(** The line written for a result, read back. *)
Lemma loadLine_logEntry (cutoff : time.Time) (h : list CheckResult.t)
    (result : CheckResult.t) :
  parseLaw ->
  writable (CheckResult.Timestamp result) ->
  plain (CheckResult.Status result) ->
  plain (CheckResult.Server result) ->
  Forall plain (CheckResult.ActualResult result) ->
  time.After (time.truncSecond (CheckResult.Timestamp result)) cutoff = true ->
  exists line,
    logEntry result = line ++ newline
    /\ ~ In "010"%char line
    /\ loadLine cutoff h line = h ++ [rehydrated result].
Proof.
  intros time_Parse_RFC3339 (Wy & Wz & Wm) PS PV PR A.
  set (ts := time.FormatRFC3339 (CheckResult.Timestamp result)).
  set (joined := strings.Join (CheckResult.ActualResult result) comma).
  assert (Pts : plain ts)
    by (apply printable_plain, Format_printable; assumption).
  assert (Pj : plain joined) by (apply Join_plain; assumption).
  exists (ts ++ tab ++ CheckResult.Status result ++ tab
            ++ CheckResult.Server result ++ tab ++ joined).
  split; [unfold logEntry; fold ts; fold joined;
          rewrite <- !app_assoc; reflexivity|].
  split.
  { destruct Pts as [_ N0], PS as [_ N1], PV as [_ N2], Pj as [_ N3].
    assert (Nt : ~ In "010"%char tab) by (intros [H|[]]; discriminate).
    repeat (apply notin_app; [assumption|]). assumption. }
  unfold loadLine.
  replace (streq _ []) with false.
  2:{ symmetry. apply streq_false. unfold ts. intros E.
      apply (f_equal (@length ascii)) in E. rewrite length_app in E.
      assert (time.parseRFC3339 (time.FormatRFC3339
                (CheckResult.Timestamp result)) <> None)
        by (rewrite parseRFC3339_Format by assumption; discriminate).
      destruct (time.FormatRFC3339 (CheckResult.Timestamp result));
        [apply H; reflexivity | cbn in E; lia]. }
  rewrite Split_fields by assumption.
  cbn [length Nat.ltb Nat.leb nth].
  rewrite (time_Parse_RFC3339 ts (time.truncSecond (CheckResult.Timestamp result)))
    by (apply parseRFC3339_Format; assumption).
  rewrite A. reflexivity.
Qed.
(** Every run keeps the state well-formed and changes it as [evolves] says. *)
Lemma run_wf_evolves :
  (∀ cmds s s', Exec cmds s s' → wf s → wf s' ∧ evolves s s') ∧
  (∀ ty ev s s', Publish ty ev s s' → wf s → wf s' ∧ evolves s s') ∧
  (∀ c ty cur last ev s ev' s', ForEachOn c ty cur last ev s ev' s' →
     c < next_call s → wf s → wf s' ∧ evolves s s') ∧
  (∀ c ns ev s ev' s', ForEachCurrent c ns ev s ev' s' →
     c < next_call s → wf s → wf s' ∧ evolves s s') ∧
  (∀ c n ev s ev' s', Func c n ev s ev' s' →
     c < next_call s → wf s → wf s' ∧ evolves s s').
Proof.
  apply run_mind.
  - intros s Hwf. split; [done|by apply evolves_refl].
  - intros ty ev rest s s1 s' _ IH1 _ IH2 Hwf.
    destruct (IH1 Hwf) as [Hwf1 He1]. destruct (IH2 Hwf1) as [Hwf2 He2].
    split; [done|by eapply evolves_trans].
  - intros c rest s s1 s' Hp _ IH2 Hwf.
    destruct (step_prim _ _ _ Hp Hwf) as [Hwf1 He1]. destruct (IH2 Hwf1) as [Hwf2 He2].
    split; [done|by eapply evolves_trans].
  - intros ty ev s ev1 s2 ev2 s3 _ IHon _ IHcur Hwf.
    destruct (step_handler ty s Hwf) as [Hwf0 He0].
    destruct (step_take_call _ Hwf0) as [Hwft Het].
    destruct (step_swap ty _ Hwft) as [Hwf1 He1].
    set (s0 := handler ty s) in *. set (s1 := swap_onceL ty (take_call s0)) in *.
    assert (next_call s0 < next_call s1) as Hc by (simpl; lia).
    destruct (IHon Hc Hwf1) as [Hwf2 He2].
    assert (next_call s0 < next_call s2) as Hc2.
    { pose proof (ev_call _ _ He2). lia. }
    destruct (IHcur Hc2 Hwf2) as [Hwf3 He3].
    destruct (step_remove_if ty _ Hwf3) as [Hwf4 He4].
    assert (evolves s1 (remove_if ty s3)) as He14.
    { eapply evolves_trans; [done|exact He2|]. by eapply evolves_trans. }
    assert (∀ m, m ∈ onceL_of s0 ty → ¬ listed (remove_if ty s3) m) as Hun.
    { intros m Hm. eapply unlisted_stays; [exact He14| |].
      - change (m < next_node s0). eapply listed_lt; [done|]. by eapply onceL_listed.
      - intros [ty' Hin]. unfold nodes_of, s1 in Hin.
        rewrite onceL_of_swap, onL_of_swap in Hin.
        change (onceL_of (take_call s0) ty') with (onceL_of s0 ty') in Hin.
        change (onL_of (take_call s0) ty') with (onL_of s0 ty') in Hin.
        case_decide as Hty.
        + subst. simpl in Hin.
          pose proof (wf_nodup _ Hwf0 ty) as (_ & Hd & _)%NoDup_app. by apply (Hd m).
        + apply Hty. apply (wf_disj _ Hwf0 ty' ty m); [done|].
          apply elem_of_app. by left. }
    destruct (step_free_all _ _ Hun Hwf4) as [Hwf5 He5].
    split; [done|].
    eapply evolves_trans; [done|exact He0|].
    eapply evolves_trans; [done|exact Het|].
    eapply evolves_trans; [done|exact He1|].
    eapply evolves_trans; [done|exact He14|done].
  - intros c ty cur ev s _ Hwf. split; [done|by apply evolves_refl].
  - intros c ty cur last ev s n ev1 s1 n' ev' s' _ _ _ IHf _ _ IHon Hc Hwf.
    destruct (IHf Hc Hwf) as [Hwf1 He1].
    assert (c < next_call s1) as Hc1 by (pose proof (ev_call _ _ He1); lia).
    destruct (IHon Hc1 Hwf1) as [Hwf2 He2].
    split; [done|by eapply evolves_trans].
  - intros c ev s _ Hwf. split; [done|by apply evolves_refl].
  - intros c n ns ev s ev1 s1 ev' s' _ IHf _ IHcur Hc Hwf.
    destruct (IHf Hc Hwf) as [Hwf1 He1].
    assert (c < next_call s1) as Hc1 by (pose proof (ev_call _ _ He1); lia).
    destruct (IHcur Hc1 Hwf1) as [Hwf2 He2].
    split; [done|by eapply evolves_trans].
  - intros c n ev s _ _ _ Hwf. split; [done|by apply evolves_refl].
  - intros c n ev s el s' Ha _ Hel _ IHe _ Hc Hwf.
    assert (n < next_node s) as Hn by (by apply (wf_heap _ Hwf)).
    destruct (step_log_invoke c n (second el) ev s Hc Hn Hwf) as [Hwf1 He1].
    destruct (IHe Hwf1) as [Hwf2 He2].
    split; [done|by eapply evolves_trans].
Qed.

Lemma exec_wf cmds s s' : Exec cmds s s' → wf s → wf s' ∧ evolves s s'.
Proof. apply run_wf_evolves. Qed.
Lemma publish_wf ty ev s s' : Publish ty ev s s' → wf s → wf s' ∧ evolves s s'.
Proof. apply run_wf_evolves. Qed.
Lemma on_wf c ty cur last ev s ev' s' :
  ForEachOn c ty cur last ev s ev' s' → c < next_call s → wf s → wf s' ∧ evolves s s'.
Proof. apply run_wf_evolves. Qed.
Lemma cur_wf c ns ev s ev' s' :
  ForEachCurrent c ns ev s ev' s' → c < next_call s → wf s → wf s' ∧ evolves s s'.
Proof. apply run_wf_evolves. Qed.
Lemma func_wf c n ev s ev' s' :
  Func c n ev s ev' s' → c < next_call s → wf s → wf s' ∧ evolves s s'.
Proof. apply run_wf_evolves. Qed.
(** * More of the model at work *)

(** At the start no key is held. *)
Lemma opposite_keys_cancel_witness :
  keyDown (keys Demo.start) "KeyW" = keyDown (keys Demo.start) "KeyS" /\
  keyDown (keys Demo.start) "KeyA" = keyDown (keys Demo.start) "KeyD" /\
  vx (p_velocity (player (update Demo.env 0 0.015625 Demo.start))) = 0%float.
Proof.
  assert (H1 : keyDown (keys Demo.start) "KeyW" = keyDown (keys Demo.start) "KeyS")
    by (vm_compute; reflexivity).
  assert (H2 : keyDown (keys Demo.start) "KeyA" = keyDown (keys Demo.start) "KeyD")
    by (vm_compute; reflexivity).
  split; [exact H1|]. split; [exact H2|].
  pose proof (opposite_keys_cancel Demo.env 0 0.015625 Demo.start H1 H2) as [Hx _].
  exact Hx.
Defined.

(** At the start the player is in the air, half its height above the
    ground. *)
Lemma no_jump_in_the_air_witness :
  p_onGround (player Demo.start) = false /\
  player (update Demo.env 0 0.015625
            (set_keys (<["Space" := true]> (keys Demo.start)) Demo.start))
  = player (update Demo.env 0 0.015625 Demo.start).
Proof.
  assert (H : p_onGround (player Demo.start) = false) by (vm_compute; reflexivity).
  split; [exact H|].
  exact (no_jump_in_the_air Demo.env 0 0.015625 true Demo.start H).
Defined.

Lemma demo_unitRandom : unitRandom Demo.env.
Proof. intros n. vm_compute. reflexivity. Qed.

(** The demonstration environment, whose random numbers are all one half,
    builds a city of fifteen buildings. *)
Lemma city_structure_witness :
  unitRandom Demo.env /\
  exists w, generateCity Demo.env 0 = Some w /\ length (w_buildings w) = 15.
Proof.
  split; [exact demo_unitRandom|].
  pose proof (city_structure Demo.env 0) as [Htotal Hshape].
  destruct (Htotal demo_unitRandom) as [w Hw].
  exists w. split; [exact Hw|]. exact (proj1 (Hshape w Hw)).
Defined.


(** The game in the city of the demonstration environment, after a shot
    and a frame. *)
Lemma scene_stays_tidy_witness :
  generateCity Demo.env 0 = Some Play.city /\
  tidy (fixtures Play.city)
    (run Demo.env [PointerLockChange true; MouseDown 0; Frame 0 0.015625]
       (initState Demo.env Play.city Demo.page)).
Proof.
  assert (H : generateCity Demo.env 0 = Some Play.city) by (vm_compute; reflexivity).
  split; [exact H|].
  pose proof (scene_stays_tidy Demo.env) as (_ & Hrun & _ & _ & Hinit & _).
  apply Hrun. exact (Hinit 0%nat Play.city Demo.page H).
Defined.

(** The game after the first shot is tidy, and so it is with the paintball
    put elsewhere. *)
Lemma pointBlank_tidy : tidy (fixtures Demo.world) Play.pointBlank.
Proof.
  apply (movePaintball_tidy (fixtures Demo.world) 0 _ Play.ball).
  - vm_compute. reflexivity.
  - reflexivity.
  - apply run_tidy, initState_tidy; reflexivity.
Qed.
Lemma attempts_bound_pos (maxRetry : Z) : (1 <= attempts_bound maxRetry)%nat.
Proof. unfold attempts_bound. lia. Qed.

Lemma attempts_bound_Z (maxRetry : Z) :
  Z.of_nat (attempts_bound maxRetry) = Z.max 1 maxRetry.
Proof. unfold attempts_bound. lia. Qed.

(** [send] on a batch for which the retry loop is entered with [req]. *)
Lemma send_trace (c : SenderConfig) (batch : list Line) (w : World) (req : Request) :
  is_int (cfg_MaxRetry c) ->
  prepare P c batch = Some (Ok req) ->
  exists k : nat,
    (1 <= k <= attempts_bound (cfg_MaxRetry c))%nat /\
    (forall j, (j < k - 1)%nat ->
       failed (http_Do P (List.length (requests w) + j) req) = true) /\
    ((failed (http_Do P (List.length (requests w) + (k - 1)) req) = false /\
      send P c batch w = wire_n k req (hand batch w))
     \/
     (failed (http_Do P (List.length (requests w) + (k - 1)) req) = true /\
      k = attempts_bound (cfg_MaxRetry c) /\
      send P c batch w
        = report (ErrSendFailed (cfg_MaxRetry c)) (wire_n k req (hand batch w)))).
Proof.
  intros HM Hprep. unfold send, send_fuel. rewrite Hprep.
  destruct (send_loop_trace P (attempts_bound (cfg_MaxRetry c)) (cfg_MaxRetry c) req HM
              0 (hand batch w)) as (k & Hk1 & Hk2 & Hpre & Hlast).
  - lia.
  - unfold attempts_bound. rewrite Z.sub_0_r. lia.
  - change (requests (hand batch w)) with (requests w) in *.
    pose proof (attempts_bound_Z (cfg_MaxRetry c)) as HB.
    exists k. split; [lia|]. split; [exact Hpre|].
    destruct Hlast as [[Ha Hb]|[Ha [Hb Hc]]].
    + left. rewrite Hb. split; [assumption|reflexivity].
    + right. rewrite Hc. split; [assumption|]. split; [lia|reflexivity].
Qed.

(** More fuel does not change the result of the loop. *)
Lemma send_loop_more_fuel (fuel : nat) :
  forall (maxRetry : Z) (req : Request) (i : Z) (w w' : World) (fuel' : nat),
  send_loop P fuel maxRetry req i w = Some w' ->
  (fuel <= fuel')%nat ->
  send_loop P fuel' maxRetry req i w = Some w'.
Proof.
  induction fuel as [|fuel IH]; intros maxRetry req i w w' fuel' Hrun Hle.
  - discriminate.
  - destruct fuel' as [|fuel']; [lia|].
    cbn [send_loop] in *.
    destruct (failed (http_Do P (List.length (requests w)) req)); [|exact Hrun].
    destruct ((maxRetry <? 0) || (int_add i 1 >=? maxRetry)); [exact Hrun|].
    apply (IH _ _ _ _ _ fuel' Hrun). lia.
Qed.

(** [send] returns: with [max 1 MaxRetry] units of fuel or more, the
    fuelled [send] gives the result of [send]. *)
Lemma send_returns (fuel : nat) (c : SenderConfig) (batch : list Line) (w : World) :
  is_int (cfg_MaxRetry c) ->
  (attempts_bound (cfg_MaxRetry c) <= fuel)%nat ->
  send_fuel P fuel c batch w = Some (send P c batch w).
Proof.
  intros HM Hfuel. unfold send, send_fuel.
  destruct (prepare P c batch) as [[req|e]|]; try reflexivity.
  destruct (send_loop_trace P (attempts_bound (cfg_MaxRetry c)) (cfg_MaxRetry c) req HM
              0 (hand batch w)) as (k & _ & _ & _ & Hlast).
  - lia.
  - unfold attempts_bound. rewrite Z.sub_0_r. lia.
  - destruct Hlast as [[_ Hs]|[_ [_ Hs]]]; rewrite Hs;
      apply (send_loop_more_fuel _ _ _ _ _ _ fuel Hs Hfuel).
Qed.

End SendFacts.
(** * Whisper v5 message element ([whisper/whisper05/message.go])

    A shallow embedding of the message codec of the Whisper protocol:
    building an outbound plaintext (flags, padding, payload, signature),
    encrypting it, and the inverse steps on ingress.

    Bytes are [Byte.byte]; Go's [int] lengths and sizes are [Z]; a slice is
    a list whose capacity equals its length, so that an index or a slice
    expression out of range panics as in Go.  Cryptographic primitives and
    the parts of the package that live in other files are the fields of the
    class [Env]. *)

From Stdlib Require Import String ZArith List Lia Bool Uint63.
From coqutil Require Import Byte.
Import ListNotations.
Local Open Scope Z_scope.

(** ** Bytes and slices *)

Definition bytes := list byte.

Definition len {A} (l : list A) : Z := Z.of_nat (length l).

Definition byte_or (a b : byte) : byte :=
  byte.of_Z (Z.lor (byte.unsigned a) (byte.unsigned b)).

(** Go's [^b] on a [byte]. *)
Definition byte_not (a : byte) : byte :=
  byte.of_Z (Z.lxor (byte.unsigned a) 255).

Definition byte_is_zero (a : byte) : bool := byte.unsigned a =? 0.

(** [make([]byte, n)] *)
Definition make (n : Z) : bytes := repeat Byte.x00 (Z.to_nat n).

(** [copy(dst, src)]: the contents of [dst] afterwards. *)
Definition copy (dst src : bytes) : bytes :=
  firstn (length dst) (src ++ skipn (length src) dst).

(** What a Go function leaves behind: a value, or a run-time panic. *)
Inductive Outcome (A : Type) : Type :=
| Ok (a : A)
| Panic (msg : string).
Arguments Ok {A} a.
Arguments Panic {A} msg.
(** * Driver dispatch of the food-delivery marketplace

    A shallow embedding of the dispatch core of the application:
    - [delivery/models.py]      (module [models])
    - [delivery/assignment.py]  (module [assignment])
    - [delivery/services.py]    (module [services])
    - [delivery/tasks.py]       (module [tasks])
    - [delivery/views.py]       (module [views])
    - [core/utils/task_helper.py] (module [task_helper])

    Conventions of the embedding.
    - Primary keys are integers ([Z]).
    - [DecimalField] values and Python floats are idealised as rationals
      ([Q]); a nullable column is an [option].  Where the arithmetic of
      floats can fail ([math.sqrt] in the Haversine formula) or a column
      keeps fewer digits than the float saved to it ([distance_km]), the
      model says so with a parameter: see [haversine_km] and
      [distance_column] in module [assignment].
    - [timezone.now()] is an explicit argument [now], a number of
      microseconds; a nullable [DateTimeField] is an [option Z].
    - The database is a record of tables, each a list of rows in storage
      order.  Django runs in autocommit mode here (no [ATOMIC_REQUESTS], no
      [transaction.atomic] in the dispatch code), so a write that happened
      before an exception stays written.
    - Outbound notifications (WebSocket messages, e-mail threads, task
      submissions) are recorded in an event log. *)

From Stdlib Require Import List ZArith QArith Qabs Qround Bool String Lia.
From Stdlib Require Import Sorting.Sorted Permutation.
Import ListNotations.

Local Open Scope Z_scope.

(** ** Python exceptions and a state/log/exception monad *)

Inductive Exc : Type :=
| TypeError (msg : string)
| ValueError (msg : string)
| ImportError (name : string)
| DoesNotExist (model : string)
| OperationalError (msg : string)
| RuntimeError (msg : string).

Inductive outcome (A : Type) : Type :=
| Return (a : A)
| Raise (e : Exc).
Arguments Return {A} a.
Arguments Raise {A} e.

Definition is_return {A : Type} (o : outcome A) : bool :=
  match o with
  | Return _ => true
  | Raise _ => false
  end.

(** ** Data model ([delivery/models.py], [orders/models.py], [users/models.py]) *)

Module models.

(** [Delivery.STATUS_CHOICES] *)
Inductive Status : Type :=
| pending | assigned | accepted | picked_up | en_route
| arrived | delivered | cancelled | failed.

Definition Status_eqb (a b : Status) : bool :=
  match a, b with
  | pending, pending | assigned, assigned | accepted, accepted
  | picked_up, picked_up | en_route, en_route | arrived, arrived
  | delivered, delivered | cancelled, cancelled | failed, failed => true
  | _, _ => false
  end.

==============================

Copy out the lines above exactly, beginning at the one that contains "- change (m" and ending at the one that contains "eapply evolves_trans; [done|exact Het|].".

      - change (m < next_node s0). eapply listed_lt; [done|]. by eapply onceL_listed.
      - intros [ty' Hin]. unfold nodes_of, s1 in Hin.
        rewrite onceL_of_swap, onL_of_swap in Hin.
        change (onceL_of (take_call s0) ty') with (onceL_of s0 ty') in Hin.
        change (onL_of (take_call s0) ty') with (onL_of s0 ty') in Hin.
        case_decide as Hty.
        + subst. simpl in Hin.
          pose proof (wf_nodup _ Hwf0 ty) as (_ & Hd & _)%NoDup_app. by apply (Hd m).
        + apply Hty. apply (wf_disj _ Hwf0 ty' ty m); [done|].
          apply elem_of_app. by left. }
    destruct (step_free_all _ _ Hun Hwf4) as [Hwf5 He5].
    split; [done|].
    eapply evolves_trans; [done|exact He0|].
    eapply evolves_trans; [done|exact Het|].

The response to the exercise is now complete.